All in all I just didn’t feel comfortable with using EF’s own database migration feature, so I set out to find a better way. After a lot of searching I found a package called DbUp.
Note: I talk more about how EF matches its view of the database with the actual schema of the database in the second article.
DbUp is an open-source, .NET-based tool for running scripts on a database. DbUp is elegantly simple, and uses an “Apply These Scripts…” approach, i.e. you write a list of scripts, SQL or C# based, with a name that sets the order, e.g. Script001, Script002 etc. You can call DbUp via a Console App or directly from PowerShell. It uses a special table in the database to see which scripts have been run and runs any scripts that are new.
Here is an example of using DbUp from my application:
var upgrader = DeployChanges.To .SqlDatabase(dbConnectionString) .WithScriptsAndCodeEmbeddedInAssembly(Assembly.GetExecutingAssembly()) .WithTransaction() .LogToConsole() .Build(); var result = upgrader.PerformUpgrade(); if (result.Successful) etc.…
Looks simple, but there are lots of little things in DbUp that shows someone has really thought the process through. I have to admit I found the documentation a little obscure in places, but that is because I was most likely thinking in an EF way. Once I got me head around it I started to appreciate the quality of DbUp.
A snippet from one of my test T-SQL scripts looks like this:
create table $schema$.[DataTop]( [DataTopId] [int] IDENTITY(1,1) PRIMARY KEY, [MyString] [nvarchar](25) NULL, [DataSingletonId] [int] NULL, ) go create table $schema$.[DataChild]( [DataChildId] [int] IDENTITY(1,1)PRIMARY KEY, [MyInt] [int] NOT NULL, [MyString] [varchar](max) NULL, [DataTopId] [int] NOT NULL ) Go ALTER TABLE $schema$.[DataChild] ADD CONSTRAINT [FK_dbo.DataChild_dbo.DataTop_DataTopId] FOREIGN KEY([DataTopId]) REFERENCES $schema$.[DataTop] ([DataTopId]) ON DELETE CASCADE GO
A couple of pointers for people that are used to EF Migrations:
- DbUp only does forward changes, i.e. there is no DOWN script like in EF migrations. The philosophy of DbUp is that at each stage you are transitioning the database to the new state. So going back is simply another transition.
Considering that I have only used an EF DOWN script about once in four years then I don’t think this is a problem.
- There is no ‘Run Seed Every Time’ approach like EF. When you think about it you run one seed at the start why do you need to run it again? In DbUp if you want to change the data in the seed you just have a new script to update or add to the original seed.
Note: DbUp does have a way of running a script every time if you what to, see DbUp NullJournal.

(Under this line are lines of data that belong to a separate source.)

Lemma reads_extended v (t : parameter_with_mandatory_value_t) :
  extended_value_ok v = true ->
  reads_c (ext_parameter_value_p >> set_second) t (value_text v) (t.1, value_meant v) (stops is_token_char).
Proof.
  destruct v as [| |charset language units]; [done..|]. cbn [extended_value_ok value_meant value_text].
  rewrite !andb_true_iff, negb_true_iff, bool_decide_eq_false. intros [[[Hne Hc] Hl] Hu].
  eapply reads_consume; [|done]. apply reads_produce.
  eapply reads_cons; [apply (reads_repeat_chars is_mime_charsetc); [done|destruct charset; [done|cbn; lia]]| |done].
  eapply (reads_cons_any _ _ _ [_]); [by eapply reads_consume; [apply reads_symbol_if|]|].
  eapply reads_cons; [by apply (reads_repeat_chars is_language); [|lia]| |done].
  eapply (reads_cons_any _ _ _ [_]); [by eapply reads_consume; [apply reads_symbol_if|]|].
  cbn [app]. rewrite <- !app_assoc. apply reads_single.
  eapply reads_c_weaken; [|apply starts_unit_token].
  pose proof (reads_units units (charset ++ [apostrophe] ++ language ++ [apostrophe]) Hu) as Hr.
  rewrite <- !app_assoc in Hr. exact Hr.
Qed.

(** ** Lists of parameters *)

Lemma param_text_starts p r : layout_ok p = true -> stops is_token_char (param_text p ++ r).
Proof.
  unfold layout_ok, param_text. rewrite !andb_true_iff. intros [[Hb _] _].
  destruct (w_before p) as [|c u]; [done|]. cbn [forallb] in Hb. apply andb_true_iff in Hb as [Hc _].
  cbn [app stops]. apply not_true_iff_false. intros Ht. revert Hc. apply not_true_iff_false, negb_true_iff.
  revert Ht. apply (byte_all_implb is_token_char (fun c => negb (is_space c))). vm_compute. reflexivity.
Qed.

Lemma params_text_starts ps : forallb layout_ok ps = true -> stops is_token_char (params_text ps).
Proof.
  destruct ps as [|p ps]; [done|]. cbn [forallb]. rewrite andb_true_iff. intros [Hp _]. by apply param_text_starts.
Qed.

(** Over any reader of one parameter. *)
Lemma reads_written_params (element : producer parameter_with_mandatory_value_t) ps :
  SafeProducer element -> refuses element (fun r => r = []) -> forallb layout_ok ps = true ->
  (forall p, In p ps -> reads element (param_text p) (param_meant p) (stops is_token_char)) ->
  reads (produce [] [ repeat_ 0 N [ element >> to_container ] ]) (params_text ps) (param_meant <$> ps) (fun r => r = []).
Proof.
  intros Hs Hr Hl He. apply reads_produce, reads_single, (reads_repeat_N _ _ _ _ (param_text <$> ps)); [apply _|..|lia].
  - change (param_meant <$> ps) with ([] ++ (param_meant <$> ps)).
    generalize ([] : list parameter_with_mandatory_value_t) as acc.
    induction ps as [|p ps IH]; intros acc; [rewrite app_nil_r; constructor|].
    cbn [forallb] in Hl. apply andb_true_iff in Hl as [_ Hl]. cbn [fmap list_fmap]. eapply items_cons.
    + apply reads_single. eapply reads_consume; [apply He; by left|reflexivity].
    + intros r ->. rewrite app_nil_r. by apply params_text_starts.
    + rewrite (cons_middle (param_meant p) acc (param_meant <$> ps)), app_assoc. apply IH; [done|]. intros q Hq. apply He. by right.
  - by apply refuses_head, refuses_consume.
  - by apply leaves_head.
  - apply Forall_fmap, Forall_true. intros p. cbn. unfold param_text. by destruct (w_before p).
Qed.

(** The name of a parameter between the white space and its value. *)
Lemma reads_param_around p (cs : list (clause parameter_with_mandatory_value_t)) :
  layout_ok p = true ->
  reads_all cs ([], []) (w_name p ++ [x3d] ++ value_text (w_value p)) (param_meant p) (stops is_token_char) ->
  reads (produce ([], []) (ows :: symbol ";" :: ows :: cs)) (param_text p) (param_meant p) (stops is_token_char).
Proof.
  unfold layout_ok, param_text. rewrite !andb_true_iff. intros [[Hb Ha] Hn] Hr. apply reads_produce.
  eapply reads_cons; [by apply reads_ows| |done].
  eapply (reads_cons_any _ _ _ [_]); [apply reads_symbol|].
  eapply reads_cons; [by apply reads_ows|exact Hr|].
  intros r _. rewrite <- app_assoc. by apply token_no_space.
Qed.

Lemma reads_media_param p :
  media_param_ok p = true -> reads param_with_value_p (param_text p) (param_meant p) (stops is_token_char).
Proof.
  unfold media_param_ok. rewrite andb_true_iff. intros [Hl Hv]. apply reads_param_around; [done|].
  unfold layout_ok in Hl. rewrite !andb_true_iff in Hl. destruct Hl as [_ Hn].
  eapply reads_cons; [by apply (reads_any_token _ _ _ (lower (w_name p), []))| |done].
  eapply (reads_cons_any _ _ _ [_]); [apply reads_symbol|]. by apply reads_single, (reads_plain_value _ (lower (w_name p), [])).
Qed.
Definition to_peer_if_first (action : M unit) : M unit :=
  run_if_first m_close_frame_to_peer (set_close_frame_to_peer false) action.

Definition graceful_close : M unit :=
  to_peer_if_first
    (send_close_frame_to_peer (status_code_to_bin 1000);;
     start_waiting_close_frame_only).

Definition write_data_impl (wg : write_group_t) (is_close_frame : bool) : M unit :=
  do is_open <- gets m_socket_open;
  if is_open then
    (if is_close_frame then
       upd (set_close_frame_to_peer false);;
       upd (set_close_frame_to_user false);;
       upd (set_write_state write_disabled);;
       start_waiting_close_frame_only
     else ret tt);;
    append is_close_frame wg;;
    init_write_if_necessary
  else
    match m_after_write_notificator wg with
    | Some cb => catch_all (call_notificator cb write_was_not_executed) (ret tt)
    | None => ret tt
    end.

(** A group that is refused is destroyed with the lambda that holds it. *)
Definition write_data (wg : write_group_t) (is_close_frame : bool) : M unit :=
  do st <- gets m_write_state;
  match st with
  | write_enabled => noexcept (catch (write_data_impl wg is_close_frame) (trigger_error_and_close 1011))
  | write_disabled => destroy_group wg
  end.

Definition shutdown : M unit :=
  noexcept (catch (upd (set_close_frame_to_user false);; graceful_close) (ret tt)).

Definition kill : M unit :=
  noexcept (catch
    (upd (set_close_frame_to_user false);;
     upd (set_close_frame_to_peer false);;
     close_impl)
    (ret tt)).

Definition after_write (ok : bool) : M unit :=
  if ok then handle_current_write_ctx write_rounds
  else
    trigger_error_and_close 1006;;
    catch (fail_write_group write_failed) (ret tt).

(** *** Calls on the [ws_t] *)

Definition ws_shutdown : M unit :=
  do h <- gets m_ws_connection_handle;
  if h then upd (set_ws_connection_handle false);; shutdown else ret tt.

Definition ws_kill : M unit :=
  do h <- gets m_ws_connection_handle;
  if h then upd (set_ws_connection_handle false);; kill else ret tt.

(** The group of a frame: header and payload, and the callback if there is one. *)
Definition frame_group (final_flag : final_frame_flag_t) (opcode : opcode_t) (payload : list byte)
  (wscb : option Z) : write_group_t :=
  mk_group
    [trivial_write_operation
       (write_message_details (message_details final_flag opcode (Z.of_nat (length payload))));
     trivial_write_operation payload] 0 wscb.

Definition ws_send_message (final_flag : final_frame_flag_t) (opcode : opcode_t)
  (payload : writable_item_t) (wscb : option Z) : M unit :=
  do h <- gets m_ws_connection_handle;
  if h then
    match payload with
    | trivial_write_operation payload =>
        let wg := frame_group final_flag opcode payload wscb in
        let is_close_frame := opcode =? connection_close_frame in
        (if is_close_frame then upd (set_ws_connection_handle false) else ret tt);;
        write_data wg is_close_frame
    | file_write_operation _ _ => raise
    end
  else raise.

Definition ws_call (o : ws_op) : M unit :=
  match o with
  | op_send_message final_flag opcode payload wscb => ws_send_message final_flag opcode payload wscb
  | op_shutdown => ws_shutdown
  | op_kill => ws_kill
  end.

(** *** Reading *)

Definition async_read_some (r : read_t) : M unit :=
  do busy <- gets reading;
  match busy with Some _ => undef | None => upd (set_reading (Some r)) end.

Definition consume_header_from_socket : M unit := async_read_some read_header.

Definition start_read_payload (offset length_remaining : nat) (validate : bool) : M unit :=
  async_read_some (read_payload offset length_remaining validate).

Definition handle_invalid_payload (validation_result : validation_state_t) : M unit :=
  do rs <- gets m_read_state;
  if bool_decide (validation_result = invalid_close_code) then
    match rs with
    | read_any_frame =>
        to_peer_if_first (send_close_frame_to_peer (status_code_to_bin 1002));;
        call_close_handler_if_necessary 1002
    | read_only_close_frame => close_impl
    | read_nothing => ret tt
    end
  else
    match rs with
    | read_any_frame =>
        to_peer_if_first
          (send_close_frame_to_peer (status_code_to_bin 1007);;
           start_waiting_close_frame_only);;
        call_close_handler_if_necessary 1007
    | _ => ret tt
    end.

Section Read.

(** [start_read_header], called when a frame is complete. *)
Context (restart : M unit).

Definition final_flag_of (m : message_details_t) : final_frame_flag_t :=
  if WsParser.m_final_flag m then final_frame else not_final_frame.

Definition call_handler_on_current_message : M unit :=
  do md <- gets (fun c => current_message (m_parser c));
  do v <- gets m_protocol_validator;
  let '(v, validation_result) := finish_frame v in
  upd (set_protocol_validator v);;
  if bool_decide (validation_result = frame_is_valid) then
    do rs <- gets m_read_state;
    let is_close := WsParser.m_opcode md =? connection_close_frame in
    match rs with
    | read_any_frame =>
        (if is_close then
           upd (set_close_frame_to_user false);;
           to_peer_if_first
             (do payload <- gets m_payload; send_close_frame_to_peer payload);;
           upd (set_read_state read_nothing)
         else ret tt);;
        do payload <- gets m_payload;
        upd (set_payload []);;
        call_message_handler (mk_message (final_flag_of md) (WsParser.m_opcode md) payload);;
        do rs <- gets m_read_state;
        match rs with read_nothing => ret tt | _ => restart end
    | _ =>
        if is_close then upd (set_timer false);; close_impl else restart
    end
  else handle_invalid_payload validation_result.

(** Validates and unmasks [length] octets of the payload in place. *)
Definition validate_payload_part (offset length next_length_remaining : nat) : M bool :=
  do payload <- gets m_payload;
  do v <- gets m_protocol_validator;
  do (v, validation_result, out) <-
    lift (process_and_unmask_next_payload_part (take length (drop offset payload)) v);
  upd (set_protocol_validator v);;
  upd (set_payload (take offset payload ++ out ++ drop (offset + length) payload));;
  if bool_decide (validation_result = payload_part_is_valid) then ret true
  else
    handle_invalid_payload validation_result;;
    (if bool_decide (validation_result = incorrect_utf8_data) then
       upd (fun c => set_protocol_validator (WsValidator.reset (m_protocol_validator c)) c);;
       match next_length_remaining with
       | O => restart
       | _ => start_read_payload (offset + length) next_length_remaining false
       end
     else ret tt);;
    ret false.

One down side of using SQL scripts to apply database changes is that, unless the project has a DBA (Database Administrator), the developer will need to learn T-SQL. While I am not a DBA I have written quite a bit of T-SQL in my time. In fact I personally prefer T-SQL for configuring a database as I find using EF’s fluent interface can be quite difficult in some situations.

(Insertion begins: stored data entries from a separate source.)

(* ===== verification/WsSafety.v ===== *)
(** * Invariants of WebSocket connections

    Every run of the connection of [WsConnection], whatever the peer sends and
    whatever user code calls from its handlers: what reaches the socket is what
    was accepted, in order; nothing follows a close frame; no two reads or writes
    overlap; no bound on loops is ever met when user code makes no calls; and the program
    is terminated only for an exception of user code that is no std::exception. *)

From S2P Require Import Prelude Bitops Utf8Checker WsParser WsValidator Coordinator OutputCtx Effects WsConnection.

Module WsSafety.
Import Message Buffers OutputCtx WsConnection.

(** ** Observations *)

Definition queued_of (e : event) : list (bool * write_group_t) :=
  match e with queued b g => [(b, g)] | _ => [] end.
Definition started_of (e : event) : list (list byte) :=
  match e with started bufs => bufs | _ => [] end.

(** The groups accepted for writing, with their close flags, and the buffers
    handed to the socket. *)
Definition queued_groups (tr : list event) : list (bool * write_group_t) := flat_map queued_of tr.
Definition started_bufs (tr : list event) : list (list byte) := flat_map started_of tr.

Lemma queued_groups_snoc tr e : queued_groups (tr ++ [e]) = queued_groups tr ++ queued_of e.
Proof. unfold queued_groups. rewrite flat_map_app. simpl. by rewrite app_nil_r. Qed.

Lemma started_bufs_snoc tr e : started_bufs (tr ++ [e]) = started_bufs tr ++ started_of e.
Proof. unfold started_bufs. rewrite flat_map_app. simpl. by rewrite app_nil_r. Qed.

Definition group_bufs (g : write_group_t) : list (list byte) := map item_bytes (m_items g).

Definition is_trivial (i : writable_item_t) : Prop :=
  match i with trivial_write_operation _ => True | file_write_operation _ _ => False end.

(** Groups of frames: something in memory, no files. *)
Definition good_group (g : write_group_t) : Prop := m_items g <> [] /\ Forall is_trivial (m_items g).

(** What is left of the group being written. *)
Definition rest_bufs (ctx : write_group_output_ctx_t) : list (list byte) :=
  match m_current_wg ctx with
  | Some g => drop (m_next_writable_item_index ctx) (group_bufs g)
  | None => []
  end.

(** No close frame yet, or one and nothing behind it. *)
Definition close_flags (c : conn) : list bool := map fst (queued_groups (trace c)).

Definition no_close (fs : list bool) : Prop := Forall (fun b => b = false) fs.

Definition close_last (c : conn) : Prop :=
  no_close (close_flags c) \/
  exists fs, close_flags c = fs ++ [true] /\ no_close fs /\
    m_close_frame_to_peer c = false /\ (m_write_state c = write_disabled \/ m_socket_open c = false).

Definition current_of (c : conn) : option write_group_t := m_current_wg (m_write_output_ctx c).
Definition index_of (c : conn) : nat := m_next_writable_item_index (m_write_output_ctx c).

Record core (c : conn) : Prop := {
  inv_writing : writing c = true -> current_of c <> None;
  inv_index : current_of c = None -> m_socket_open c = true -> index_of c = 0%nat;
  inv_current : forall g, current_of c = Some g -> good_group g;
  inv_queue : Forall good_group (m_outgoing_data c);
  inv_buf : (length (m_buf c) <= 14)%nat;
  inv_order : m_socket_open c = true ->
    started_bufs (trace c) ++ rest_bufs (m_write_output_ctx c) ++ flat_map group_bufs (m_outgoing_data c)
    = flat_map (fun q => group_bufs (snd q)) (queued_groups (trace c));
  inv_socket : m_close_impl c = m_socket_open c;
  inv_activated : reading c <> None -> activated c = true
}.

Definition inv (c : conn) : Prop := core c /\ close_last c.

(** What writing and user code leave alone: the reading side, and a closed socket
    stays closed. *)
Record rframe (c c' : conn) : Prop := {
  frame_socket : m_socket_open c = false -> m_socket_open c' = false;
  frame_reading : reading c' = reading c;
  frame_parser : m_parser c' = m_parser c;
  frame_buf : m_buf c' = m_buf c;
  frame_payload : m_payload c' = m_payload c;
  frame_validator : m_protocol_validator c' = m_protocol_validator c;
  frame_activated : activated c' = activated c
}.

(** User code also leaves alone a write in progress. *)
Definition frame (c c' : conn) : Prop :=
  rframe c c' /\
  (current_of c <> None -> m_write_output_ctx c' = m_write_output_ctx c /\ writing c' = writing c).

#[global] Instance rframe_refl : Reflexive rframe.
Proof. intros c. by split. Qed.

#[global] Instance rframe_trans : Transitive rframe.
Proof.
  intros a b c H1 H2. split; try (etrans; [apply H2|apply H1]).
  intros Ha. apply (frame_socket _ _ H2), (frame_socket _ _ H1), Ha.
Qed.

#[global] Instance frame_refl : Reflexive frame.
Proof. by intros c. Qed.

#[global] Instance frame_trans : Transitive frame.
Proof.
  intros a b c [H1 H1'] [H2 H2']. split; [by etrans|]. intros Ha. destruct (H1' Ha) as [E1 E2].
  destruct H2' as [F1 F2]; [by unfold current_of in *; rewrite E1|]. split; congruence.
Qed.

(** Instance search goes by the names of the calls. *)
#[global] Typeclasses Opaque run_user call_notificator destroy_group close_impl call_message_handler
  call_close_handler_if_necessary trigger_error_and_close start_waiting_close_frame_only append
  init_write_if_necessary send_close_frame_to_peer to_peer_if_first graceful_close write_data shutdown kill
  ws_shutdown ws_call async_read_some handle_invalid_payload bind catch catch_all
  noexcept throw throw_if run_if_first.

Section Logic.
(** Whether the bounds may be met, and whether user code throws what is no
    std::exception. *)
Context (D : tolerance).

(** ** A program logic *)

Abbreviation wp := (wp D).

(** The calls that keep the invariant and leave alone what user code must. *)
Class Safe {A} (m : M A) : Prop :=
  safe c : inv c -> wp m (fun _ c' => inv c' /\ frame c c') (fun c' => inv c' /\ frame c c') c.

(** Uses a safe call in a state related to an earlier one. *)
Lemma safe_from {A} (m : M A) {H : Safe m} c0 c :
  inv c -> frame c0 c ->
  wp m (fun _ c' => inv c' /\ frame c0 c') (fun c' => inv c' /\ frame c0 c') c.
Proof.
  intros Hi Hf. eapply wp_mono; [by apply (safe (m := m))| |]; intros; simpl in *; intuition; by etrans.
Qed.

(** The same behind something that was no call of user code. *)
Lemma safe_after {A} (m : M A) {H : Safe m} c0 c :
  inv c -> rframe c0 c ->
  wp m (fun _ c' => inv c' /\ rframe c0 c') (fun c' => inv c' /\ rframe c0 c') c.
Proof.
  intros Hi Hf. eapply wp_mono; [by apply (safe (m := m))| |]; intros; simpl in *; unfold frame in *; intuition;
    by etrans.
Qed.

#[global] Instance safe_ret {A} (a : A) : Safe (ret a).
Proof. intros c H. by split. Qed.
#[global] Instance safe_raise {A} : Safe (@raise conn A).
Proof. intros c H. by split. Qed.
#[global] Instance safe_gets {A} (f : conn -> A) : Safe (gets f).
Proof. intros c H. by split. Qed.
#[global] Instance safe_lift {A} (o : outcome A) : Safe (lift o).
Proof. destruct o; apply _. Qed.

#[global] Instance safe_bind {A B} (m : M A) (k : A -> M B) :
  Safe m -> (forall a, Safe (k a)) -> Safe (bind m k).
Proof.
  intros Hm Hk c Hi. apply wp_bind. eapply wp_mono; [by apply Hm| |done].
  intros a c' [Hi' Hf]. by apply safe_from.
Qed.

#[global] Instance safe_catch (m h : M unit) : Safe m -> Safe h -> Safe (catch m h).
Proof.
  intros Hm Hh c Hi. apply wp_catch. eapply wp_mono; [by apply Hm|done|].
  intros c' [Hi' Hf]. split; [by apply safe_from|done].
Qed.

#[global] Instance safe_catch_all (m h : M unit) : Safe m -> Safe h -> Safe (catch_all m h).
Proof.
  intros Hm Hh c Hi. apply wp_catch_all. eapply wp_mono; [by apply Hm|done|].
  intros c' [Hi' Hf]. by apply safe_from.
Qed.

#[global] Instance safe_noexcept (m : M unit) : Safe m -> Quiet m -> Safe (noexcept m).
Proof. intros Hm Hq c Hi. eapply (wp_noexcept D m); by apply Hm. Qed.

Lemma ws_safe_throw_if (e : option exn) : (e = Some other_exception -> may_throw_other D) -> Safe (throw_if e).
Proof. intros He c Hi. destruct e as [[]|]; [by split| |by split]. split; [by apply He|by split]. Qed.

#[global] Instance safe_if {A} (b : bool) (m n : M A) : Safe m -> Safe n -> Safe (if b then m else n).
Proof. by destruct b. Qed.

(** Assignments outside the invariant. *)
Class Keeps (f : conn -> conn) : Prop := keeps c : inv c -> inv (f c) /\ frame c (f c).

#[global] Instance safe_upd f : Keeps f -> Safe (upd f).
Proof. intros H c Hi. exact (H c Hi). Qed.

End Logic.

Local Ltac keeps_tac :=
  let H := fresh in
  intros ? H; split; [destruct H as [[] ?]; split; [by split|try done]|by repeat split].

#[global] Instance keeps_user_calls n : Keeps (set_user_calls n).
Proof. keeps_tac. Qed.
#[global] Instance keeps_to_user : Keeps (set_close_frame_to_user false).
Proof. keeps_tac. Qed.
#[global] Instance keeps_handle b : Keeps (set_ws_connection_handle b).
Proof. keeps_tac. Qed.
#[global] Instance keeps_read_state s : Keeps (set_read_state s).
Proof. keeps_tac. Qed.
#[global] Instance keeps_timer b : Keeps (set_timer b).
Proof. keeps_tac. Qed.
#[global] Instance keeps_clock t : Keeps (set_clock t).
Proof. keeps_tac. Qed.
#[global] Instance keeps_alive b : Keeps (set_ws_alive b).
Proof. keeps_tac. Qed.
#[global] Instance keeps_deadline f : Keeps (fun c => set_write_operation_timeout_after (f c) c).
Proof. keeps_tac. Qed.
#[global] Instance keeps_close_deadline f : Keeps (fun c => set_close_frame_from_peer_timeout_after (f c) c).
Proof. keeps_tac. Qed.

Lemma close_last_weaken c c' :
  close_flags c' = close_flags c -> (m_close_frame_to_peer c = false -> m_close_frame_to_peer c' = false) ->
  (m_write_state c = write_disabled -> m_write_state c' = write_disabled) ->
  (m_socket_open c = false -> m_socket_open c' = false) -> close_last c -> close_last c'.
Proof.
  intros Hf Hp Hw Hs [H|(fs & H & Hn & H1 & H2)]; unfold close_last; rewrite Hf; [by left|right].
  exists fs. intuition.
Qed.

#[global] Instance keeps_to_peer : Keeps (set_close_frame_to_peer false).
Proof. keeps_tac. by eapply close_last_weaken; [..|eassumption]. Qed.
#[global] Instance keeps_write_disabled : Keeps (set_write_state write_disabled).
Proof. keeps_tac. by eapply close_last_weaken; [..|eassumption]. Qed.

(** Events other than the two the invariant counts. *)
Definition neutral (e : event) : Prop := queued_of e = [] /\ started_of e = [].

Lemma keeps_log e : neutral e -> Keeps (fun c => set_trace (trace c ++ [e]) c).
Proof.
  intros [Hq Hs] c H. split; [|by repeat split]. destruct H as [[] ?]. split; [split; try done; simpl|].
  - by rewrite queued_groups_snoc, started_bufs_snoc, Hq, Hs, !app_nil_r.
  - apply (close_last_weaken c); try done. unfold close_flags. simpl. by rewrite queued_groups_snoc, Hq, app_nil_r.
Qed.

#[global] Instance keeps_notified cb st : Keeps (fun c => set_trace (trace c ++ [notified cb st]) c).
Proof. by apply keeps_log. Qed.
#[global] Instance keeps_to_user_event m : Keeps (fun c => set_trace (trace c ++ [to_user m]) c).
Proof. by apply keeps_log. Qed.

(** ** Writing *)

(** The calls some handler makes. *)
Definition user_calls_of `{UserCode} (ops : list ws_op) : Prop :=
  (exists n m, ops = fst (on_message n m)) \/ (exists n cb st, ops = fst (on_written n cb st)).

(** The calls that handlers make are safe. *)
Class SafeUser `{UserCode} (D : tolerance) (user : list ws_op -> M unit) : Prop := {
  safe_user ops : user_calls_of ops -> Safe D (user ops);
  covers_user : throws_other -> may_throw_other D
}.

(** Asio gathers at least one buffer. *)
Class HasIov (settings : settings_t) : Prop := has_iov : (0 < asio_max_iov_len settings)%nat.

Section Writing.
Context {U : UserCode} (settings : settings_t) (Hiov : HasIov settings).
Context (D : tolerance) (user : list ws_op -> M unit).

Context (Huser : SafeUser D user).

Lemma safe_run_user code :
  (forall n, user_calls_of (fst (code n))) -> (forall n, (code n).2 = Some other_exception -> throws_other) ->
  Safe D (run_user user code).
Proof using Huser.
  intros Hc Ht. unfold run_user. apply safe_bind; [apply _|]. intros n. apply safe_bind; [apply _|]. intros _.
  specialize (Hc n). specialize (Ht n). destruct (code n) as [ops thrown]. simpl in *.
  pose proof (safe_user ops Hc). apply safe_bind; [apply _|]. intros _. apply ws_safe_throw_if.
  intros E. by apply (covers_user (user := user)), Ht.
Qed.

#[global] Instance safe_call_notificator cb st : Safe D (call_notificator user cb st).
Proof using Huser.
  unfold call_notificator, log. apply safe_bind; [apply _|]. intros _. apply safe_run_user.
  - intros n. right. by exists n, cb, st.
  - intros n E. right. by exists n, cb, st.
Qed.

In this first article I have described the issue I have with EF’s own database migration code and shown and alternative method of applying updates to the schema of a SQL database using DbUp. However, on its own this will not work, as EF will not know you have changed things.
In the second article I will look at a method I have created to make sure that the view of the database schema that EF has does not diverge from the actual database schema.